- WORK TO BE COMPLETED -
When you reach the line in the data below that contains "(* ===== verification/ManageableDeviceSpec.v", please start repeating lines exactly, and stop after the line that contains "From Stdlib Require Import ZArith Lia Ascii.", repeating nothing else.

- ENTRIES PROVIDED -

____________

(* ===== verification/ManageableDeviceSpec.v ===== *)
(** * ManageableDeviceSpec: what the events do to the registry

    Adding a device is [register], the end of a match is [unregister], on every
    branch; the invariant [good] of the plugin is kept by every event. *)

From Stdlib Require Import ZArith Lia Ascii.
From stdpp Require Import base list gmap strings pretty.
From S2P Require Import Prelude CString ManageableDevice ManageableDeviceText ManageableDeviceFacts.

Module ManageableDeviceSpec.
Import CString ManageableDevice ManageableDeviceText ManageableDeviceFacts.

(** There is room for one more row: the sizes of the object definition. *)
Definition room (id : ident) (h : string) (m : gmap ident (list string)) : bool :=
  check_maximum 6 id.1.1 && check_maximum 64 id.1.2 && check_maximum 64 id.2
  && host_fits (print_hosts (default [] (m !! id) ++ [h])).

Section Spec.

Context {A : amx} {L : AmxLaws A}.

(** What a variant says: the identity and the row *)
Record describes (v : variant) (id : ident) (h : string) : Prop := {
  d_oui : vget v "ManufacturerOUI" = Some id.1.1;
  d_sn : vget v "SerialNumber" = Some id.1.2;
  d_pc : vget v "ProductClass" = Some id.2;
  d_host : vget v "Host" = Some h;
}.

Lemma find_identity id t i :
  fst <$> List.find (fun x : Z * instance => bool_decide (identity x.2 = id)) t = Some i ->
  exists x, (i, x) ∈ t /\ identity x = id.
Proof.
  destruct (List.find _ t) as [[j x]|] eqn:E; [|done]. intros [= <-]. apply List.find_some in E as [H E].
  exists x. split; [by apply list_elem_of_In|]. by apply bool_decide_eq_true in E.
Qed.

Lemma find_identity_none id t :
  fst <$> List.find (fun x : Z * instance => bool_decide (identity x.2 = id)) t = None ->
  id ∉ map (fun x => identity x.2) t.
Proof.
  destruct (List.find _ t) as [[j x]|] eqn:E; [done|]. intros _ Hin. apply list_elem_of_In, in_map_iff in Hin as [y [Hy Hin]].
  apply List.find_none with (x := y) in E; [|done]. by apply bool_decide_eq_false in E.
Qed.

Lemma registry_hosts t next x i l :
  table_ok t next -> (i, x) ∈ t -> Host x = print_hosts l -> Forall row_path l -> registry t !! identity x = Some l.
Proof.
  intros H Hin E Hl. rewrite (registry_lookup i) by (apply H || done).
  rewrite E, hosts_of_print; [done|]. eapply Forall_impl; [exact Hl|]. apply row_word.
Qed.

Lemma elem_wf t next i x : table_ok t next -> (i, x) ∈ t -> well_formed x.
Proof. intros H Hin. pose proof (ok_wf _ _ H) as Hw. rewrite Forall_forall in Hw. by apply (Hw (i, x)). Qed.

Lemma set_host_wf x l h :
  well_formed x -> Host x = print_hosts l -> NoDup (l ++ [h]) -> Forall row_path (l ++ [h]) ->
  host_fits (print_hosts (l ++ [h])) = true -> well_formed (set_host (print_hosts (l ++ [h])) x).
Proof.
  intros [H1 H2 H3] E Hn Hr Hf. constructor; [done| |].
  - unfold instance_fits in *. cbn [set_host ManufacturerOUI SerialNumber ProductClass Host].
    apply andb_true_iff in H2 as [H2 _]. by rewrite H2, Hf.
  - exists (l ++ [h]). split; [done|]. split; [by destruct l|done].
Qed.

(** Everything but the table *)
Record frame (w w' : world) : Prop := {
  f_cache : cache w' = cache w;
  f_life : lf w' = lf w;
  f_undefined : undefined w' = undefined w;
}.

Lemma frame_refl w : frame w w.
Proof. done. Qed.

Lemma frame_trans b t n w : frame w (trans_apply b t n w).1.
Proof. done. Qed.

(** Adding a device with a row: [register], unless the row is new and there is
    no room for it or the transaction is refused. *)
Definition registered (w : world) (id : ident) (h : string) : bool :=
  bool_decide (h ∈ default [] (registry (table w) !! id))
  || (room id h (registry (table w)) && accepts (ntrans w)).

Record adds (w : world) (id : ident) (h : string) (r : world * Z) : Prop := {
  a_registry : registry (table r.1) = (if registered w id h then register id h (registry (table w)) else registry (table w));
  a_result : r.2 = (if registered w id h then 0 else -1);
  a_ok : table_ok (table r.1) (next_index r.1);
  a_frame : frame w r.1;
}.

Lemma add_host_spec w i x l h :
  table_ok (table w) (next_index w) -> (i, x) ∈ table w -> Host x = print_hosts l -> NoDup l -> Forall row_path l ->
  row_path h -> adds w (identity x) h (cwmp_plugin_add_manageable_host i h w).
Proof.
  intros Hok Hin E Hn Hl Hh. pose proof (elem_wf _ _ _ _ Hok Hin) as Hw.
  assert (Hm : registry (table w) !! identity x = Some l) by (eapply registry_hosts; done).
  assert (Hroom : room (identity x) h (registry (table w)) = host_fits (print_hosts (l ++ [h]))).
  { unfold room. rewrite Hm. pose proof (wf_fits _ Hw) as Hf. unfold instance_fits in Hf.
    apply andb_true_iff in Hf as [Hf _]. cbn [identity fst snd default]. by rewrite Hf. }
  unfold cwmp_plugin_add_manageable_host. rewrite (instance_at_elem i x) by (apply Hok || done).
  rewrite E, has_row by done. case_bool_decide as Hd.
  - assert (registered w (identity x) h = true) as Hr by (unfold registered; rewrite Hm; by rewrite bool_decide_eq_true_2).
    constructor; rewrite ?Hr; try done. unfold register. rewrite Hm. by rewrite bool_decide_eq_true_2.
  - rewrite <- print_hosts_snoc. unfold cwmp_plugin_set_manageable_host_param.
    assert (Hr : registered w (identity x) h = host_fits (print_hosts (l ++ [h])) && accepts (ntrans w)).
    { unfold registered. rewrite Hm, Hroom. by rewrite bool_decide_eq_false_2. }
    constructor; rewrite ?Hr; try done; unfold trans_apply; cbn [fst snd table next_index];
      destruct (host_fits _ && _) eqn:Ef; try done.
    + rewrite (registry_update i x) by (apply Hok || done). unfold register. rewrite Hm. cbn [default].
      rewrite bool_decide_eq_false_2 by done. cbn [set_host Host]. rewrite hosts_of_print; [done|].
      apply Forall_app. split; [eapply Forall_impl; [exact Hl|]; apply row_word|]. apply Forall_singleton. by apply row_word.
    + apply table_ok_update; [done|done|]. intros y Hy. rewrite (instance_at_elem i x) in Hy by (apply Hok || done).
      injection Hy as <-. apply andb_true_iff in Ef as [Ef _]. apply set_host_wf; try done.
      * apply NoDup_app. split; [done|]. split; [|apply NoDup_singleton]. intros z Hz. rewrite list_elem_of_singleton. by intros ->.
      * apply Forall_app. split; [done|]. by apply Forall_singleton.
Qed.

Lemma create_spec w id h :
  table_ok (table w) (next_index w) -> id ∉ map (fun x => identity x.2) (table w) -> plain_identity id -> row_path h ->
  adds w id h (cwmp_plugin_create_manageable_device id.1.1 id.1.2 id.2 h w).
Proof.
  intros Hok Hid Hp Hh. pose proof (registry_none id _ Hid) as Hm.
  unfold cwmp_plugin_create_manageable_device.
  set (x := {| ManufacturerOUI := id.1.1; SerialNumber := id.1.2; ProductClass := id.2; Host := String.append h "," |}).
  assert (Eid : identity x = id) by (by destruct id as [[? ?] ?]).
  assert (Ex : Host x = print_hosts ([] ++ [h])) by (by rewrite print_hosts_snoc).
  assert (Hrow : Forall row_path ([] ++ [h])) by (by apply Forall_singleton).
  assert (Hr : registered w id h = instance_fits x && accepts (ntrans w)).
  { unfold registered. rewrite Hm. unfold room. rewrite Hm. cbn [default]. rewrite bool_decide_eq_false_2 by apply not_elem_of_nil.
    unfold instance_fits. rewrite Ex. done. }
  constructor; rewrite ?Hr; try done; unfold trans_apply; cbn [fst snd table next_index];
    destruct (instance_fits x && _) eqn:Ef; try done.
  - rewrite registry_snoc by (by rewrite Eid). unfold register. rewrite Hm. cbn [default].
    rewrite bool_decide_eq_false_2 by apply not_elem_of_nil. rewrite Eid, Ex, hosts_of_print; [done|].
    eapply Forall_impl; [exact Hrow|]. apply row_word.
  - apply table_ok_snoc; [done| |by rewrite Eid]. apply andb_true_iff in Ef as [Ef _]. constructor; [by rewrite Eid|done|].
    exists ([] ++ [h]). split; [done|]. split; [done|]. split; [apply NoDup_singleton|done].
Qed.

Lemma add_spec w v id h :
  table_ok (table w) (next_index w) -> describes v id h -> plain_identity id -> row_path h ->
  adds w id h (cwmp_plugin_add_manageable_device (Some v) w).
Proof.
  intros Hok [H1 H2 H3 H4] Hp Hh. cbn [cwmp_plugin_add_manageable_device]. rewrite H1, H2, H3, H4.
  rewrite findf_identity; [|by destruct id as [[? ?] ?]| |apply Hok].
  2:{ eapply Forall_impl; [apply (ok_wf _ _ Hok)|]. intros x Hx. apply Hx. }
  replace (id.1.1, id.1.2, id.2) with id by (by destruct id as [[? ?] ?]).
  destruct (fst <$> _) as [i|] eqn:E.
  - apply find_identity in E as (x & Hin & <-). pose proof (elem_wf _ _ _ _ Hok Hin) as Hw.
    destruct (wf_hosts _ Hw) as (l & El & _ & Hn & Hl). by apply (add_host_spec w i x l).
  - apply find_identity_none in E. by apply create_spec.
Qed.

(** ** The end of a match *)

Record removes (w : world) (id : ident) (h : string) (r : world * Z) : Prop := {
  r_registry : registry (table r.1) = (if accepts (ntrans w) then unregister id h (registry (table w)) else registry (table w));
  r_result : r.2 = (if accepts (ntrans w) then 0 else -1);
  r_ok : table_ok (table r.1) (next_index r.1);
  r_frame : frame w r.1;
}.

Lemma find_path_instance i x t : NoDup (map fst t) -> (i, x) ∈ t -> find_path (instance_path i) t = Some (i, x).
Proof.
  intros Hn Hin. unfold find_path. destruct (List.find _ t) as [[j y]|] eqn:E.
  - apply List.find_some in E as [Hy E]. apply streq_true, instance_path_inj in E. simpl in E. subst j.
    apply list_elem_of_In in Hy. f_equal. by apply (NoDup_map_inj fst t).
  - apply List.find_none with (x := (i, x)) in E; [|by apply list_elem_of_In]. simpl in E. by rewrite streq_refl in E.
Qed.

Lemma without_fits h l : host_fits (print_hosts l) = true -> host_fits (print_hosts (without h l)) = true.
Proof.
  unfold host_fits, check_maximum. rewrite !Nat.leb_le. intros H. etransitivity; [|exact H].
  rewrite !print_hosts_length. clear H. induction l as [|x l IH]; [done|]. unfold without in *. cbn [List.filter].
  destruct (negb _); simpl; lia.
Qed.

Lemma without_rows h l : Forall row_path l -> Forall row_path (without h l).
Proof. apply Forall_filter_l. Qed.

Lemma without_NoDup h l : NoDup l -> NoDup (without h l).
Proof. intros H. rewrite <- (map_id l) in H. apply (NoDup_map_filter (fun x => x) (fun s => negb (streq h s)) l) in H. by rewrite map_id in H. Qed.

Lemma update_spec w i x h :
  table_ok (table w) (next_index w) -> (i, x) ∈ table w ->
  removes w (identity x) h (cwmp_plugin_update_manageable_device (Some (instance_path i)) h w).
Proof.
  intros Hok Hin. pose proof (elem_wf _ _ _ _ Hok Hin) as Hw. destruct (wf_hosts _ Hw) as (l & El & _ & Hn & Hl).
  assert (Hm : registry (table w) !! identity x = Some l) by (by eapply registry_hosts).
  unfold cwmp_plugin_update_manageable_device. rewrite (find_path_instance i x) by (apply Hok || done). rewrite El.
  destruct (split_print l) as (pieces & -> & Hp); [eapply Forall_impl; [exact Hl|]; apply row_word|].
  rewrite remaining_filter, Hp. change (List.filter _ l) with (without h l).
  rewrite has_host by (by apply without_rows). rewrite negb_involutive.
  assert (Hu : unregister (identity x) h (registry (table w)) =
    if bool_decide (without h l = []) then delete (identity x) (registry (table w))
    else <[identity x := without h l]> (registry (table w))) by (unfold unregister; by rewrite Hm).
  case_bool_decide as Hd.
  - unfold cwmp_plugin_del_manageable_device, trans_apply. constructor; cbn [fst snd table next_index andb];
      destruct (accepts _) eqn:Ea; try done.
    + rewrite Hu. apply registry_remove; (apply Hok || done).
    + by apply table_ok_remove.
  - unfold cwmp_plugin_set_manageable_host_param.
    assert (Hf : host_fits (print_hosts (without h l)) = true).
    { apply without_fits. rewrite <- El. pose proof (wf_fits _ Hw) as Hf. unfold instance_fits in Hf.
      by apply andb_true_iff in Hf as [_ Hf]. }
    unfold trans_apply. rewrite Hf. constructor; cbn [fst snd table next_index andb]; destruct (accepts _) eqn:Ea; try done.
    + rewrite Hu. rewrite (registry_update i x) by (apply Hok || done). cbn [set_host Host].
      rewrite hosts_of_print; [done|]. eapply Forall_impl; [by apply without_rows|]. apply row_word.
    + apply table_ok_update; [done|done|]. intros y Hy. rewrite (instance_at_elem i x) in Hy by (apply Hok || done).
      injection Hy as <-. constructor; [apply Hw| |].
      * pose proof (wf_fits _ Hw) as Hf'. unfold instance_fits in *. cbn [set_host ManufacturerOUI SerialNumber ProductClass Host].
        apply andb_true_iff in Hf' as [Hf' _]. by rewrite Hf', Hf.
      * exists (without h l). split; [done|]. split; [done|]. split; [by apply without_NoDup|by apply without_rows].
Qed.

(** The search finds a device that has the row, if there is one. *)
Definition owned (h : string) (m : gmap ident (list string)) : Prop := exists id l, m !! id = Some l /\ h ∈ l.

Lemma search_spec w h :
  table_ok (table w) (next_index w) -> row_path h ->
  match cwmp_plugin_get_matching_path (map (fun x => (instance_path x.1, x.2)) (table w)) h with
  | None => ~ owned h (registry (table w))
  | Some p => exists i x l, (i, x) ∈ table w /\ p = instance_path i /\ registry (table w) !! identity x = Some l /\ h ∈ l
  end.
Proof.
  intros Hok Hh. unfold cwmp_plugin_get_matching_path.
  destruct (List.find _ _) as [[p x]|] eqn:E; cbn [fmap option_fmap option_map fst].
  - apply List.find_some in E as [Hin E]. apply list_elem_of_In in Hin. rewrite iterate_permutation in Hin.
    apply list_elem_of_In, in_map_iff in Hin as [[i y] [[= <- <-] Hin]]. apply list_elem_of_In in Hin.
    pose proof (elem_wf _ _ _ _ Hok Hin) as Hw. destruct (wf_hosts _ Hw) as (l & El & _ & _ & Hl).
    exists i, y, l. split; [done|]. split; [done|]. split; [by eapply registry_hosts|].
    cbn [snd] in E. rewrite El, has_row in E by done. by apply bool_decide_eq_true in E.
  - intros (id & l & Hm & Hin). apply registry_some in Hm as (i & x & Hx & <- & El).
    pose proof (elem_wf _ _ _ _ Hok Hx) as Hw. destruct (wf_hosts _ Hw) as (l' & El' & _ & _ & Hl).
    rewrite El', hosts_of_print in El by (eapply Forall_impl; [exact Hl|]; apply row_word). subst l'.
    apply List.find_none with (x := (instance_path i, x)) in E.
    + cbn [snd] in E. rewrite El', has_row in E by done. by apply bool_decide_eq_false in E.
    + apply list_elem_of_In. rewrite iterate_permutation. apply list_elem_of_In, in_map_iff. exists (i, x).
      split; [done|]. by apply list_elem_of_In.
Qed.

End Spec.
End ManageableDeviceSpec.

____________

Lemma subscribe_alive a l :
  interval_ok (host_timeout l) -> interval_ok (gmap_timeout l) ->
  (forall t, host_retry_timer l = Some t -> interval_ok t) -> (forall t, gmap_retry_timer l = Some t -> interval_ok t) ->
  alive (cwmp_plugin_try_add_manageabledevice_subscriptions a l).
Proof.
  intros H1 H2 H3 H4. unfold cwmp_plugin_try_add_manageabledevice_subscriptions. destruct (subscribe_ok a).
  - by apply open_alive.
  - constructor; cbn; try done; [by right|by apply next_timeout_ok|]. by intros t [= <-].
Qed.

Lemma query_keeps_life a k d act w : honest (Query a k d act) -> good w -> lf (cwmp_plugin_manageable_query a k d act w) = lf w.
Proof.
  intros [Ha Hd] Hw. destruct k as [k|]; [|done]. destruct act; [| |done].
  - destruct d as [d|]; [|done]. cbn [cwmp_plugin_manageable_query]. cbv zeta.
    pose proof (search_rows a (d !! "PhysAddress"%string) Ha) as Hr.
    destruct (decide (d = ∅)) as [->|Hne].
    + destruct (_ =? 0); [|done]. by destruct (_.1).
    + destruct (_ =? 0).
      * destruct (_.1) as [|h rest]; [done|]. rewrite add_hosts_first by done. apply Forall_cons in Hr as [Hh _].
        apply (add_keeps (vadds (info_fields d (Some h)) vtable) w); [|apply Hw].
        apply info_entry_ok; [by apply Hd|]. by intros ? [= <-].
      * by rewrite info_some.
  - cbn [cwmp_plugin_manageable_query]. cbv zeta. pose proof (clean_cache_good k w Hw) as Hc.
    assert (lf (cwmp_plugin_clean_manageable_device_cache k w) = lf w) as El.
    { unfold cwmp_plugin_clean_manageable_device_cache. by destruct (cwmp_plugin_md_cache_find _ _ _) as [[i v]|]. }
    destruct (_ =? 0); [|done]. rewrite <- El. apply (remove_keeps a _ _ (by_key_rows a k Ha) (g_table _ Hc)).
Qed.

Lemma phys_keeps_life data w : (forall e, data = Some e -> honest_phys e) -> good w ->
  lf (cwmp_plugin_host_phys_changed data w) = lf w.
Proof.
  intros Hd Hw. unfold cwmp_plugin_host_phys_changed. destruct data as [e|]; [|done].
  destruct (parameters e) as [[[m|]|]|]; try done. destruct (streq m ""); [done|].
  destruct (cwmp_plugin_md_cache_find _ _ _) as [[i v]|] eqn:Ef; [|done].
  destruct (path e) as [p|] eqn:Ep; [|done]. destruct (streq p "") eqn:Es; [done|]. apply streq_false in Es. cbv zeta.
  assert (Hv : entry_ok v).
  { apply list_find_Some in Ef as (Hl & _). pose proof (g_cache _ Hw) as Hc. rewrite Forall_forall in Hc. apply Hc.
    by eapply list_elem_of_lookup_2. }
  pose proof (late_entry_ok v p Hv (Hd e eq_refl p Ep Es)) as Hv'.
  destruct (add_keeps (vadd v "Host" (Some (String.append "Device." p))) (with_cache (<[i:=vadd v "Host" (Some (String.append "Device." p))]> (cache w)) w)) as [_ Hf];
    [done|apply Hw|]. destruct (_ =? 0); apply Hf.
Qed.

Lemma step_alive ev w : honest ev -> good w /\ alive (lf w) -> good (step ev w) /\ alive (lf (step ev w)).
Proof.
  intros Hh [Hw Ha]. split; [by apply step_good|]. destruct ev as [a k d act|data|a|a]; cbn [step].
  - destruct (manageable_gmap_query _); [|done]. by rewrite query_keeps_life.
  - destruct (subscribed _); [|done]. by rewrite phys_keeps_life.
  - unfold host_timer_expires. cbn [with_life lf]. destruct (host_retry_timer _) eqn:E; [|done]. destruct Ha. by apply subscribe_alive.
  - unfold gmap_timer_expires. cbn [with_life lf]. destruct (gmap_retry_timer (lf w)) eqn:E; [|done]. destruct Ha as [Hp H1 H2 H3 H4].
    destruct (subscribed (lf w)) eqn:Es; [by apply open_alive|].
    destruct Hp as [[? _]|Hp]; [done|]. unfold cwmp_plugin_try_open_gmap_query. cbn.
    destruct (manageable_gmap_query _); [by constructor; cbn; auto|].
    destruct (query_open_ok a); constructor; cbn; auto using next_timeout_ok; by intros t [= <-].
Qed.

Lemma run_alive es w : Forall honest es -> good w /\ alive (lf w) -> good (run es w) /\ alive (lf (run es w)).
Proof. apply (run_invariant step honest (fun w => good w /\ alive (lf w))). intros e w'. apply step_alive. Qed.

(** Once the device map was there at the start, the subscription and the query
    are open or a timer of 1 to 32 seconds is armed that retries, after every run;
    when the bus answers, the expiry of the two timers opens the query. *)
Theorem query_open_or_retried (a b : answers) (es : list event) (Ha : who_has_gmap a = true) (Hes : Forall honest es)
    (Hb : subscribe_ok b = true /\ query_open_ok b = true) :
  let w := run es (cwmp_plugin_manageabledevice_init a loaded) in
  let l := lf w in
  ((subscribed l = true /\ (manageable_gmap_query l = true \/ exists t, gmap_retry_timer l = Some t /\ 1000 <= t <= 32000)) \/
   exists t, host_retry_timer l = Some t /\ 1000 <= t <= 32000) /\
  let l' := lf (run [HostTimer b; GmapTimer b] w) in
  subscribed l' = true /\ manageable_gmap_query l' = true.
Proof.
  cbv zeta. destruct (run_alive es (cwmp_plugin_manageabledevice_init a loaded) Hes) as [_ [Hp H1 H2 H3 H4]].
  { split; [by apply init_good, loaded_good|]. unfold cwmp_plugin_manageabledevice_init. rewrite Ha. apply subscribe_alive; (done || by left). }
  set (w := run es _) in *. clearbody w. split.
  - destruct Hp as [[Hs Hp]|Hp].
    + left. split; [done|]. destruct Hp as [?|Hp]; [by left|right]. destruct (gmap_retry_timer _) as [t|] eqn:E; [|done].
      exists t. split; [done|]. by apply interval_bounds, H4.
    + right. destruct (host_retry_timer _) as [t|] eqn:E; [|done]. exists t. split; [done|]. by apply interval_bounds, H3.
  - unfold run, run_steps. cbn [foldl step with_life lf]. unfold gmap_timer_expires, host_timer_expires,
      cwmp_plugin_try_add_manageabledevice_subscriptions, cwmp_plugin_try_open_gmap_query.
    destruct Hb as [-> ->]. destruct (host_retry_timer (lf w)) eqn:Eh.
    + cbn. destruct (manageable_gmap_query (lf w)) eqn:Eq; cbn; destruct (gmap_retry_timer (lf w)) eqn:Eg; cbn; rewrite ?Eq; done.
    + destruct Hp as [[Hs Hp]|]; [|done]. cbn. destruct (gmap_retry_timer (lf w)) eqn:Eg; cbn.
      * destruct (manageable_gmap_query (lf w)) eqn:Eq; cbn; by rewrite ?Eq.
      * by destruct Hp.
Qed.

____________

- THE ANSWER -
(* ===== verification/ManageableDeviceSpec.v ===== *)
(** * ManageableDeviceSpec: what the events do to the registry

    Adding a device is [register], the end of a match is [unregister], on every
    branch; the invariant [good] of the plugin is kept by every event. *)

From Stdlib Require Import ZArith Lia Ascii.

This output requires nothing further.